Спустя годы, уже в первом классе гимназии, запряженный в ярмо латыни и алгебраических задач, он приходил сюда с мамой. Они стояли здесь подолгу. Лицо у матери становилось отрешенным, и она погружалась в глубокое, сосредоточенное молчание. Ему это казалось чем-то вроде религиозной покорности; и его пробирал внезапный страх, в котором он никогда никому не признавался. То был, разумеется, лишь солнечный свет, переливавшийся над крышами города лазурными красками. Но он почему-то всегда пугался этой изобильной синевы и покорного лица матери.

И потом, когда они возвращались, за ними до самого дома волочилась длинная тень. Массивная дверь отсекала ее и оставляла на улице. Так это было весною. Вернее, в начале весны. Мировой порядок вещей внезапно располагался четкой палитрой красок. Будние маленькие радости — и будние незаметные разлуки. Уже тогда в доме незримо поселилась смерть. Это была учтивая смерть. Ее знаки можно было ощутить лишь в печальных, слезящихся закатах. И порою, по ночам, когда он лежал на своей постели, вставала обезглавленная тень, вползала в окно и вторгалась в его сон мягкой болью.

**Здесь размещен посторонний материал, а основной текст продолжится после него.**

(* ===== verification/Policy.v ===== *)
(** * The policy interface ([rasa.core.policies.policy], from the spec)

    The ensemble sees a policy through four things: its class (for
    [isinstance] tests and for [type(p).__name__] in the policy
    identifiers), its integer [priority], its prediction
    [predict_action_probabilities(tracker, domain)] and, for the fallback
    policies, [fallback_scores(domain)].  The policy classes are not under
    [src/]: [Policy] is modelled from the specification (section 4.2), the
    prediction kept abstract as a field of the record.  [PolicyContract]
    states what every policy promises the ensemble: a distribution of
    length [num_actions] with every entry in [0, 1]. *)

From S2P Require Import Prelude Tracker Domain.
Import Slots Tracker Domain.

Module Policy.

(** The policy classes, with [CustomPolicy] for user classes. *)
Inductive PolicyClass :=
| MemoizationPolicy
| AugmentedMemoizationPolicy
| FormPolicy
| MappingPolicy
| FallbackPolicy
| TwoStageFallbackPolicy
| KerasPolicy
| TEDPolicy
| SklearnPolicy
| CustomPolicy (name : string).

#[export] Instance PolicyClass_eq_dec : EqDecision PolicyClass.
Proof. solve_decision. Defined.

(** [type(p).__name__]. *)
Definition class_name (c : PolicyClass) : string :=
  match c with
  | MemoizationPolicy => "MemoizationPolicy"
  | AugmentedMemoizationPolicy => "AugmentedMemoizationPolicy"
  | FormPolicy => "FormPolicy"
  | MappingPolicy => "MappingPolicy"
  | FallbackPolicy => "FallbackPolicy"
  | TwoStageFallbackPolicy => "TwoStageFallbackPolicy"
  | KerasPolicy => "KerasPolicy"
  | TEDPolicy => "TEDPolicy"
  | SklearnPolicy => "SklearnPolicy"
  | CustomPolicy n => n
  end.

(** [isinstance(p, FallbackPolicy)]: the two-stage policy is a subclass. *)
Definition is_fallback_class (c : PolicyClass) : bool :=
  match c with FallbackPolicy | TwoStageFallbackPolicy => true | _ => false end.

(** [issubclass(c, parent)]: [FormPolicy] and [AugmentedMemoizationPolicy]
    derive from [MemoizationPolicy], [TwoStageFallbackPolicy] from
    [FallbackPolicy]; a custom class is taken to derive from no other. *)
Definition policy_subclass (c parent : PolicyClass) : bool :=
  bool_decide (c = parent) ||
  match c, parent with
  | FormPolicy, MemoizationPolicy | AugmentedMemoizationPolicy, MemoizationPolicy => true
  | TwoStageFallbackPolicy, FallbackPolicy => true
  | _, _ => false
  end.

Lemma policy_subclass_refl c : policy_subclass c c = true.
Proof. unfold policy_subclass. by rewrite bool_decide_true. Qed.

Definition is_form_class (c : PolicyClass) : bool :=
  match c with FormPolicy => true | _ => false end.

Definition is_mapping_class (c : PolicyClass) : bool :=
  match c with MappingPolicy => true | _ => false end.

Record Policy := mkPolicy {
  policy_class : PolicyClass;
  priority : Z;
  predict_action_probabilities : Tracker -> Domain -> list Q;
  fallback_action_name : string;
  max_history : option nat
}.

(** [FallbackPolicy.fallback_scores(domain)]: all zeros, [1.0] at the
    fallback action. *)
Definition fallback_scores (p : Policy) (d : Domain) : res (list Q) :=
  idx <- index_for_action d (fallback_action_name p) ;;
  py_setitem (replicate (num_actions d) 0%Q) idx 1%Q.

(** A probability distribution over the actions of the domain. *)
Definition valid_distribution (d : Domain) (ps : list Q) : Prop :=
  length ps = num_actions d /\ Forall (fun q => 0 <= q <= 1)%Q ps.

(** What a policy promises the ensemble. *)
Class PolicyContract (p : Policy) : Prop :=
  predict_valid : forall tr d, valid_distribution d (predict_action_probabilities p tr d).

(** A policy that always gives action [k] the probability [q] and every
    other action 0, the shape of a memoization hit or a mapping rule; the
    examples of the ensemble's theorems are built from it. *)
Definition one_hot_policy (c : PolicyClass) (prio : Z) (k : nat) (q : Q) : Policy :=
  mkPolicy c prio (fun _ d => <[k:=q]> (replicate (num_actions d) 0%Q))
    ACTION_DEFAULT_FALLBACK_NAME None.

Lemma one_hot_policy_contract c prio k q :
  (0 <= q <= 1)%Q -> PolicyContract (one_hot_policy c prio k q).
Proof.
  intros Hq tr d. split; simpl.
  - by rewrite length_insert, length_replicate.
  - apply Forall_insert; [apply Forall_replicate; lra|done].
Qed.

End Policy.
(* ===== verification/EvaluationReport.v ===== *)
(** * The evaluation report ([src/rasa/core/test.py]: [test],
      [log_failed_stories])

    [EvaluationReport] composes the replay of a corpus with what [test]
    does after it: the evaluation store is serialised into targets and
    predictions of equal length for [get_evaluation_metrics], the failed
    stories are written to [failed_stories.md] in the output directory,
    and the report dict of the specification is returned ([TestResult]).
    The metrics (sklearn), [export_stories] and the story reader
    [_generate_trackers] live outside [src/]: the first two are section
    variables, and [test] starts from the completed trackers.  The
    plots [plot_story_evaluation] draws are not modelled. *)

From Stdlib Require Import Ascii.
From S2P Require Import Prelude Tracker Domain DomainMerge DomainFiles Policy Ensemble Evaluation.
Import Slots Tracker Domain DomainFiles Policy Ensemble Evaluation.

Module EvaluationReport.

(** The text files of the output directory, by path. *)
Notation Files := (gmap string string).

Definition ALL_STORIES_PASSED : string := "<!-- All stories passed -->".

(** [f.write("\n\n")]. *)
Definition blank_line : string := String "010" (String "010" EmptyString).

Section Report.
Context {Report : Type}.
Variable state_is_unhappy : Tracker -> Domain -> bool.
Variable policies : list Policy.
Variable d : Domain.
(** [MarkdownWriter.generate_entity_md], used by [serialise]. *)
Variable generate_entity_md : CleanEntity -> string.
(** [rasa.nlu.test.get_evaluation_metrics(targets, predictions)]: the
    report, precision, f1 and accuracy. *)
Variable get_evaluation_metrics : list (option string) -> list (option string) -> Report * Q * Q * Q.
(** [DialogueStateTracker.export_stories()]. *)
Variable export_stories : Tracker -> string.

(** The dict [test] returns. *)
Record TestResult := mkTestResult {
  tr_report : Report;
  tr_precision : Q;
  tr_f1 : Q;
  tr_accuracy : Q;
  tr_actions : list ActionRecord;
  tr_in_training_data_fraction : Q;
  tr_is_end_to_end_evaluation : bool
}.

(** [log_failed_stories]: nothing without an output directory. *)
Definition log_failed_stories (failed : list Tracker) (out_directory : option string) (files : Files) : Files :=
  match out_directory with
  | None | Some "" => files
  | Some dir =>
      <[os_path_join dir "failed_stories.md" :=
          match failed with
          | [] => ALL_STORIES_PASSED
          | _ => foldr (fun f acc => export_stories f +:+ blank_line +:+ acc) "" failed
          end]> files
  end.

(** [test] on the completed trackers [_generate_trackers] returned. *)
Definition test (completed_trackers : list Tracker) (out_directory : option string)
    (fail_on_prediction_errors e2e : bool) (files : Files) : res (TestResult * Files) :=
  r <- collect_story_predictions state_is_unhappy policies d completed_trackers fail_on_prediction_errors e2e ;;
  let story_evaluation := r.1 in
  let '(targets, predictions) := serialise generate_entity_md (evaluation_store story_evaluation) in
  let '(report, precision, f1, accuracy) := get_evaluation_metrics targets predictions in
  let files := log_failed_stories (failed_stories story_evaluation) out_directory files in
  Ok (mkTestResult report precision f1 accuracy (action_list story_evaluation)
        (in_training_data_fraction_value story_evaluation) e2e, files).

(** ** Facts *)

(** [failed_stories.md] says that all stories passed exactly when none
    failed; nothing is written without an output directory. *)
Lemma log_failed_stories_spec failed out_directory files path :
  log_failed_stories failed out_directory files !! path =
  match out_directory with
  | Some dir =>
      if decide (dir <> "" /\ path = os_path_join dir "failed_stories.md") then
        Some (match failed with
              | [] => ALL_STORIES_PASSED
              | _ => foldr (fun f acc => export_stories f +:+ blank_line +:+ acc) "" failed
              end)
      else files !! path
  | None => files !! path
  end.
Proof.
  unfold log_failed_stories. destruct out_directory as [dir|]; [|done].
  destruct (decide (dir = "")) as [->|Hne].
  - rewrite decide_False; [done|]. by intros [? _].
  - assert (Hmatch : forall {A} (x y : A), match dir with "" => x | _ => y end = y)
      by (intros ? x y; destruct dir; [done|reflexivity]).
    rewrite Hmatch. destruct (decide (path = os_path_join dir "failed_stories.md")) as [->|Hp].
    + rewrite decide_True by done. by rewrite lookup_insert_eq.
    + rewrite decide_False by (intros [_ Heq]; contradiction). by rewrite lookup_insert_ne.
Qed.

Lemma collect_story_predictions_Ok trs fail e2e se n :
  collect_story_predictions state_is_unhappy policies d trs fail e2e = Ok (se, n) ->
  exists store correct,
    story_loop state_is_unhappy policies d trs fail e2e = Ok (store, failed_stories se, correct, action_list se) /\
    evaluation_store se = store /\ n = length trs.
Proof.
  unfold collect_story_predictions. intros H. inv_bind H.
  destruct a as [[[store failed] correct] actions]. inv_bind H. injection H as <- <-.
  by exists store, correct.
Qed.

(** C17: [test] returns the report the specification describes: the
    metrics of the serialised store, whose targets and predictions have
    the same length; the action records and the in-training-data fraction
    of [collect_story_predictions]; and the [e2e] flag.  In fail-fast
    mode, [failed_stories.md] in the output directory says that all
    stories passed. *)
Theorem test_report trs out_directory fail e2e files r files' :
  test trs out_directory fail e2e files = Ok (r, files') ->
  (exists targets predictions, length targets = length predictions /\
     get_evaluation_metrics targets predictions = (tr_report r, tr_precision r, tr_f1 r, tr_accuracy r)) /\
  (exists se, collect_story_predictions state_is_unhappy policies d trs fail e2e = Ok (se, length trs) /\
     tr_actions r = action_list se /\ tr_in_training_data_fraction r = in_training_data_fraction_value se) /\
  tr_is_end_to_end_evaluation r = e2e /\
  (fail = true -> forall dir, out_directory = Some dir -> dir <> "" ->
     files' !! os_path_join dir "failed_stories.md" = Some ALL_STORIES_PASSED).
Proof.
  unfold test. intros H. inv_bind H. destruct a as [se n].
  destruct (collect_story_predictions_Ok _ _ _ _ _ Hc) as (store & correct & Hloop & <- & ->).
  cbn [fst] in H. pose proof (serialise_padded generate_entity_md (evaluation_store se)) as Hpad.
  destruct (serialise generate_entity_md (evaluation_store se)) as [targets predictions].
  destruct (get_evaluation_metrics targets predictions) as [[[report precision] f1] accuracy] eqn:Em.
  injection H as <- <-. split_and!; simpl.
  - exists targets, predictions. split; [apply Hpad|done].
  - by exists se.
  - done.
  - intros -> dir -> Hdir. rewrite log_failed_stories_spec, decide_True by done.
    by rewrite (proj1 (fail_fast_all_correct _ _ _ _ _ _ _ _ _ Hloop)).
Qed.

End Report.

(** ** The example corpus of [Evaluation], in fail-fast mode *)

(** A metrics function that reports the number of samples it was given. *)
Definition ex_metrics (targets predictions : list (option string)) : nat * Q * Q * Q :=
  (length targets, 1%Q, 1%Q, 1%Q).

Definition ex_test : res (TestResult (Report := nat) * Files) :=
  test (fun _ _ => false) ex_policies ex_domain (fun _ => "entity") ex_metrics (fun _ => "story")
    [ex_story; ex_greeting] (Some "results") true false ∅.

Lemma test_report_witness :
  exists r files', ex_test = Ok (r, files') /\
    files' !! "results/failed_stories.md" = Some ALL_STORIES_PASSED /\ tr_is_end_to_end_evaluation r = false.
Proof.
  destruct ex_test as [[r files']|e] eqn:H; [|vm_compute in H; discriminate].
  exists r, files'. split; [done|].
  unfold ex_test in H. destruct (test_report _ _ _ _ _ _ _ _ _ _ _ _ _ H) as (_ & _ & He2e & Hfail).
  split; [|exact He2e]. exact (Hfail eq_refl "results" eq_refl ltac:(discriminate)).
Defined.

End EvaluationReport.
(* ===== verification/EnsembleIO.v ===== *)
(** * The ensemble's life cycle ([src/rasa/core/policies/ensemble.py], class [PolicyEnsemble])

    [EnsembleIO] models what [PolicyEnsemble] does besides prediction:
    - the constructor with its two warnings ([_check_priorities],
      [_check_for_important_policies]);
    - training and continued training;
    - the action fingerprints computed from the training trackers
      ([_training_events_from_trackers], [_create_action_fingerprints]);
    - persistence of the metadata document and of one artifact per policy
      ([persist], [_persist_metadata]), and [load] with
      [ensure_model_compatibility] and [_ensure_loaded_policy];
    - parsing of a policy configuration ([from_dict],
      [get_featurizer_from_dict], [get_state_featurizer_from_dict]).
    The file system is a finite map from paths to artifacts, and the
    metadata document is a record.  The registry of policy and featurizer
    classes, the constructors, the policies' own training and the
    installed package versions are section variables. *)

From S2P Require Import Prelude Tracker Domain Policy Ensemble.
Import Slots Tracker Domain Policy Ensemble.

Module EnsembleIO.

(** ** Construction *)

(** The warnings the constructor logs. *)
Inductive Warning :=
| DuplicatePriority (priority : Z) (policy_names : list string)
| MappingPolicyMissing.

(** [d[k].append(v)] on a [defaultdict(list)], keeping the dict's
    insertion order. *)
Fixpoint group_append {K V} `{EqDecision K} (k : K) (v : V) (l : list (K * list V))
    : list (K * list V) :=
  match l with
  | [] => [(k, [v])]
  | (k', vs) :: l' => if decide (k = k') then (k', vs ++ [v]) :: l' else (k', vs) :: group_append k v l'
  end.

(** The [priority_dict] of [_check_priorities]. *)
Definition priority_dict (policies : list Policy) : list (Z * list string) :=
  fold_left (fun acc p => group_append (priority p) (class_name (policy_class p)) acc) policies [].

(** [_check_priorities]: one warning per priority shared by several policies. *)
Definition check_priorities (policies : list Policy) : list Warning :=
  map (fun '(k, v) => DuplicatePriority k v)
    (filter (fun kv => 1 < length kv.2) (priority_dict policies)).

(** [_check_for_important_policies]. *)
Definition check_for_important_policies (policies : list Policy) : list Warning :=
  if existsb (fun p => is_mapping_class (policy_class p)) policies then [] else [MappingPolicyMissing].

(** The fingerprint table: [{action_name: {"slots": [...]}}]; the slot list
    is built from a set, so its order carries no meaning. *)
Definition Fingerprints := gmap (option string) (gset string).

Record PolicyEnsemble := mkEnsemble {
  policies : list Policy;
  action_fingerprints : Fingerprints;
  training_trackers : option (list Tracker);
  date_trained : option string
}.

(** [PolicyEnsemble.__init__]: the ensemble and the warnings it logs. *)
Definition ensemble_init (ps : list Policy) (fingerprints : option Fingerprints)
    : PolicyEnsemble * list Warning :=
  let fps := match fingerprints with Some f => if decide (f = ∅) then ∅ else f | None => ∅ end in
  (mkEnsemble ps fps None None, check_priorities ps ++ check_for_important_policies ps).
(* ===== verification/ModelDir.v ===== *)
(** * The model directory ([src/rasa/core/domain.py]:
      [Domain.persist_specification], [Domain.load_specification],
      [Domain.compare_with_specification]; [src/rasa/core/policies/ensemble.py]:
      [PolicyEnsemble.persist], [PolicyEnsemble.load])

    A trained model directory holds the ensemble's [metadata.json], one
    [policy_<i>_<ClassName>] entry per policy, and the domain's
    [domain.json] with its state list.  The ensemble and the domain write
    and read their parts of the same directory independently.
    [ModelDir] models the domain's part on the file system of
    [EnsembleIO] ([FileSystem], a map from paths to artifacts), and shows
    that neither writer disturbs what the other reads back. *)

From S2P Require Import Prelude Tracker Domain Policy Ensemble EnsembleIO.
Import Slots Tracker Domain Policy Ensemble EnsembleIO.

Module ModelDir.

(** [Domain.persist_specification(model_path)]: [{"states": input_states}]
    written to [model_path/domain.json]. *)
Definition persist_specification_at (model_path : string) (d : Domain) (fs : FileSystem) : FileSystem :=
  <[path_join model_path "domain.json" := DomainSpecFile (persist_specification d)]> fs.

(** [Domain.load_specification(path)] and the [["states"]] that
    [compare_with_specification] reads of it: a [domain.json] that holds
    another document has no [states] key. *)
Definition load_specification (path : string) (fs : FileSystem) : res (list string) :=
  match fs !! path_join path "domain.json" with
  | Some (DomainSpecFile states) => Ok states
  | Some (MetadataFile _) => Raise (KeyError "states")
  | _ => Raise (IOError (path_join path "domain.json"))
  end.

(** [Domain.compare_with_specification(path)]. *)
Definition compare_with_specification_at (d : Domain) (path : string) (fs : FileSystem) : res bool :=
  states <- load_specification path fs ;; compare_with_specification d states.

Section Agent.
Variable module_path_from_instance : PolicyClass -> string.
Variable policy_from_module_path : string -> res PolicyClass.
Variable ensemble_class_from_module_path : string -> res unit.
Variable import_version : string -> option (list nat).
Variable python_version : string.
Variable minimum_compatible_version : list nat.

Notation persist := (EnsembleIO.persist module_path_from_instance import_version python_version).
Notation load := (EnsembleIO.load policy_from_module_path ensemble_class_from_module_path minimum_compatible_version).

(** [PolicyEnsemble.persist(path, dump_flattened_stories=True)]: the
    training trackers are also written to [stories.md] by
    [training.persist_data]. *)
Definition persist_flattened (path : string) (ens : PolicyEnsemble) (fs : FileSystem) : res FileSystem :=
  fs' <- persist path ens fs ;;
  match training_trackers ens with
  | Some trs => Ok (<[path_join path "stories.md" := StoriesFile trs]> fs')
  | None => Ok fs'
  end.

(** A name that is neither [metadata.json] nor a policy directory. *)
Definition foreign_name (name : string) : Prop :=
  name <> "metadata.json" /\ forall dir, name <> "policy_" +:+ dir.

Lemma foreign_domain_json : foreign_name "domain.json".
Proof. split; [|intros dir]; discriminate. Qed.

Lemma foreign_stories_md : foreign_name "stories.md".
Proof. split; [|intros dir]; discriminate. Qed.

Lemma foreign_not_metadata path name : foreign_name name -> path_join path name <> path_join path "metadata.json".
Proof.
  intros [Hm _] H. apply Hm. unfold path_join in H. by apply string_app_inj_r, string_app_inj_r in H.
Qed.

Lemma foreign_not_policy_dir path name dir :
  foreign_name name -> path_join path ("policy_" +:+ dir) <> path_join path name.
Proof.
  intros [_ Hp] H. unfold path_join in H. apply string_app_inj_r, string_app_inj_r in H. by apply (Hp dir).
Qed.

(** [PolicyEnsemble.persist] leaves every other name of the directory as
    it was. *)
Lemma persist_keeps_foreign path name ens fs fs' :
  foreign_name name -> persist path ens fs = Ok fs' -> fs' !! path_join path name = fs !! path_join path name.
Proof.
  intros Hn. unfold EnsembleIO.persist, persist_metadata. destruct (training_trackers ens); simpl; [|done].
  intros [= <-].
  change (fold_left _ _ ?m) with (insert_enumerate (fun i p => path_join path (policy_name i p)) PolicyArtifact
                                   (policies ens) m).
  unfold FileSystem. rewrite lookup_insert_enumerate_other by (intros i q; by apply foreign_not_policy_dir).
  apply lookup_insert_ne, not_eq_sym, foreign_not_metadata, Hn.
Qed.

(** [PolicyEnsemble.load] reads only the metadata and the policy
    directories. *)
Lemma load_ignores_foreign path name st fs :
  foreign_name name -> load path (<[path_join path name := st]> fs) = load path fs.
Proof.
  intros Hn. unfold EnsembleIO.load, load_metadata.
  replace (<[path_join path name := st]> fs !! path_join path "metadata.json")
    with (fs !! path_join path "metadata.json") by (symmetry; apply lookup_insert_ne, foreign_not_metadata, Hn).
  destruct (fs !! path_join path "metadata.json") as [[md| | |]|]; simpl; try done.
  destruct (ensure_model_compatibility minimum_compatible_version md None); simpl; [|done].
  rewrite (fold_res_ext _ (load_policy_step policy_from_module_path path fs)); [done|].
  intros acc [i n]. unfold load_policy_step.
  destruct (policy_from_module_path n); simpl; [|done].
  unfold policy_load. set (k := path_join path _).
  replace (<[path_join path name := st]> fs !! k) with (fs !! k); [done|].
  symmetry. apply lookup_insert_ne, not_eq_sym, foreign_not_policy_dir, Hn.
Qed.

(** Dumping the flattened stories changes nothing [load] reads back. *)
Lemma load_persist_flattened path ens fs fs' fs'' :
  persist path ens fs = Ok fs' -> persist_flattened path ens fs = Ok fs'' -> load path fs'' = load path fs'.
Proof.
  unfold persist_flattened. intros H1. rewrite H1. simpl.
  destruct (training_trackers ens); intros [= <-]; [|done].
  apply load_ignores_foreign, foreign_stories_md.
Qed.

Lemma compare_persisted_spec d d' path fs :
  compare_with_specification_at d' path (persist_specification_at path d fs) =
  compare_with_specification d' (input_states d).
Proof. unfold compare_with_specification_at, load_specification, persist_specification_at, FileSystem. by rewrite lookup_insert_eq. Qed.

End Agent.

End ModelDir.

Так он стоял, околдованный, среди знакомой чуждости, когда увидел женщину, идущую ему навстречу. Она выглядела старой и неимоверно толстой — ноги грузно шаркали по тротуару; Бруно тотчас, однако, заметил, что на голове у нее берет. Старая женщина никак не станет носить берет, если только не училась в педагогическом училище или не служила в монастыре; лишь те, кто был связан с монастырем или училищем, до старости сохраняют обыкновение носить берет. И, когда она подошла к нему почти вплотную, его бросило в жар. ”Луиза!” — вырвалось из его груди. Ошарашенная старуха отшатнулась, глядя на него неприступным взглядом, но он стиснул ее руку, как добычу: ”Луиза, разве вы меня не узнаете!”

Он изумился собственному голосу.

— Нет.

Он беспомощно опустил голову.

Она отвела лицо назад, как загнанный в угол человек, который ищет помощи, но тотчас придвинула лицо к нему и, всматриваясь, промолвила:

— Вы сказали ”Бруно”, верно?

— Верно.

— Вы, значит, Бруно.

— Луиза, вы помните! — сложил он свои руки и потряс ими.

Луиза… Сладостное прикосновение женских вещей, и мелкие шажки крестьянской девушки, которая впервые ступила на паркет. Он помнит еще, как пришла к ним, стояла оробевшая в дверях, и тот запах деревьев, который она принесла с собою из своей деревни. Низкая ростом, худая, закутанная в цветастую деревенскую шаль. Словно увязались за нею зеленые луга ее деревни. В самом ее имени уже была та пленительность, которая исходит от стройных застенчивых девушек. В первые вечера после ее прихода, когда родители уходили в концерт, Луиза подсаживалась к нему и рассказывала про деревню. Звук ее голоса был раскатистый, как звук простора. Ее деревня на склоне горы, под горой — река. Река настоящая, течением людей топит, как весна — так жертвы, одна уж обязательно. Потому что весною половодье. Он все еще помнит выражение ее лица, когда она рассказывала про это. И сама, точно тот горный склон, от которого отделилась. Так вступили далекие деревни в его сны вместе с безмятежным деревенским покоем. Доверчивые, открытые, как лицо Луизы. Рассказы, бывало, затягивались допоздна. Впервые он услыхал про конюхов, про ссоры из-за арендованных земель, про подковку лошадей, про пахоту и сев и про наводнения, смывавшие поля и террасы. Рассказывала она монотонно, протяжным голосом, как, наверное, рассказывают в деревнях, без лишних эмоций. Негромкая речь текла, словно сама по себе.